Le déficit est une mesure exceptionnelle qui ne pourra être envisagée que lorsque nous aurons, précisément, un plan qui nous montrera que nous sortirons rapidement de la situation. C'est une mesure momentanée. Il est bien préférable d'avoir momentanément un déficit -- c'est une politique de transparence -- dès lors qu'une commune engage une dépense particulière une année et qui ne justifierait pas une augmentation, par exemple, des impôts, comme la loi vous l'impose si vous avez une dépense exceptionnelle.
C'est dans ce sens-là qu'il faut aller, et je ne crois vraiment pas, Monsieur Bosson, que les communes, et ce Grand Conseil, regretteront la décision prise.
Enfin, et j'insiste sur ce point, c'est le respect d'une autorité élue démocratiquement qui prend ses responsabilités. Une autorité communale vaut une autorité cantonale, et je ne saurais imaginer une hiérarchie dans ce domaine-là. Il s'agit de confirmer ce qui a souvent été dit sur les bancs du Grand Conseil au cours de ces dernières années.

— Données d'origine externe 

(** Following the parents takes a bounded number of rounds. *)
Lemma trace_way s s' i cs : plannable s -> inv s s' -> way s s' i cs -> i <> 0 -> forall n, (length cs <= n)%nat ->
  trace n false i s' = Ok (world (costmap_ s) <$> cs).
Proof.
  intros Hplan I. induction 1 as [|i j p cs Hi Hj Hp Hcs IH]; [done|]. intros _ n Hn. cbn [length] in Hn. destruct n as [|n]; [lia|].
  assert (is_Some (par s' i)) as Hsi by by eexists. destruct (reached_at s s' i I Hsi) as (p' & ni & Hp' & Hni & Hnl & Hr).
  assert (p' = p) as -> by by eapply (i_inj s s' I). cbn [trace]. rewrite Hni, bind_Ok, (centre s s' i p ni) by done.
  rewrite (par_node s' i ni (par_range s' i Hsi) Hnl) in Hj. rewrite Hj. cbn [pointed]. rewrite bind_Ok.
  destruct (r_parent _ _ _ _ Hr) as (j' & q & Hj' & Hq & Hsj & _). assert (j' = j) as -> by congruence.
  destruct (reached_at s s' j I Hsj) as (q' & nj & Hq' & -> & Hnj & _). assert (q' = q) as -> by by eapply (i_inj s s' I). rewrite bind_Ok.
  rewrite <- (par_node s' j nj (par_range s' j Hsj) Hnj).
  destruct (decide (j = 0)) as [-> |Hne].
  - rewrite (proj2 (i_root s s' I)), bool_decide_true by done. inversion Hcs; subst; [|done].
    rewrite (centre s s' 0 q nj) by done. assert (q = src_ s) as -> by (eapply (i_inj s s' I); [done|apply (i_root s s' I)]). done.
  - rewrite bool_decide_false.
    2:{ apply rooted_not_self; [|done]. apply (i_rooted s s' I); [by apply par_range|done]. }
    rewrite IH by (done || lia). done.
Qed.

(** Each cell of a way is safe and linked with the next one. *)
Lemma way_links s s' i cs : plannable s -> inv s s' -> way s s' i cs ->
  Forall (fun p => inside (costmap_ s) p /\ free_cell s p = true) cs /\
  (forall k p q, cs !! k = Some p -> cs !! S k = Some q -> link s q p) /\ list.last cs = Some (src_ s).
Proof.
  intros Hplan I. induction 1 as [|i j p cs Hi Hj Hp Hcs (IH1 & IH2 & IH3)].
  - split; [by constructor; [apply Hplan|]|]. split; [|done]. intros [|k] p q Hp Hq; [done|]. by destruct k.
  - assert (is_Some (par s' i)) as Hsi by by eexists. destruct (reached_at s s' i I Hsi) as (p' & ni & Hp' & _ & Hnl & Hr).
    assert (p' = p) as -> by by eapply (i_inj s s' I). split; [|split].
    + constructor; [|done]. split; [apply Hp|apply Hr].
    + destruct (way_head s s' j cs I Hcs) as (q & Hq & Hhead). destruct cs as [|q0 cs]; [done|]. injection Hhead as ->.
      intros [|k] a b Ha Hb; [|by apply (IH2 k)]. injection Ha as <-. injection Hb as <-.
      destruct (r_parent _ _ _ _ Hr) as (j' & q' & Hj' & Hq' & _ & _ & Hlink).
      rewrite (par_node s' i ni (par_range s' i Hsi) Hnl) in Hj. assert (j' = j) as -> by congruence.
      assert (q' = q) as -> by by eapply (i_inj s s' I). done.
    + destruct cs as [|q cs]; [by destruct (way_head s s' j [] I Hcs) as (? & _ & ?)|]. done.
Qed.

Je vous remercie d'ores et déjà de l'appui que vous donnerez à ce projet de loi et j'espère, Monsieur Bosson, que vous vous retrouverez ce soir dans une situation proche de celle que vous avez connue devant l'Association des communes genevoises, c'est-à-dire seul. Etre seul ne vous privera pas de grandeur et de persister ainsi.
M. Bosson a dit autre chose. Il a parlé du transfert des charges et, tout à l'heure, Mme Braun a dit sa préoccupation au sujet du transfert des charges de l'Etat vers les communes. C'est un réflexe classique, lorsqu'on n'est plus fortuné comme on l'a été, d'avoir recours à ce système-là. Pour avoir une vision globale, nous avons des contacts permanents avec l'Association des communes. Tous mes collègues, pratiquement, sont venus devant une délégation de l'Association des communes pour parler de ces transferts de charges. Nous avons une séance dans quelques semaines avec cette association, qui sera consacrée à ce seul sujet, de façon à faire le meilleur usage des deniers publics, qu'ils soient communaux ou qu'ils soient cantonaux. Nous devons pratiquer le principe de susbsidiarité et confier à l'autorité qui est la plus efficace dans la prestation qu'elle fournit -- celle qui réussit à fournir cette prestation au moindre coût -- la compétence dans tel ou tel domaine. C'est dire que le sujet relevé par Mme Braun est extrêmement important et que nous aurons l'occasion d'en reparler.
Pour l'heure, ce soir, merci d'accepter ce projet de loi et de faire confiance aux communes et aux services chargés de les contrôler.
Ce projet est adopté en trois débats, par article et dans son ensemble.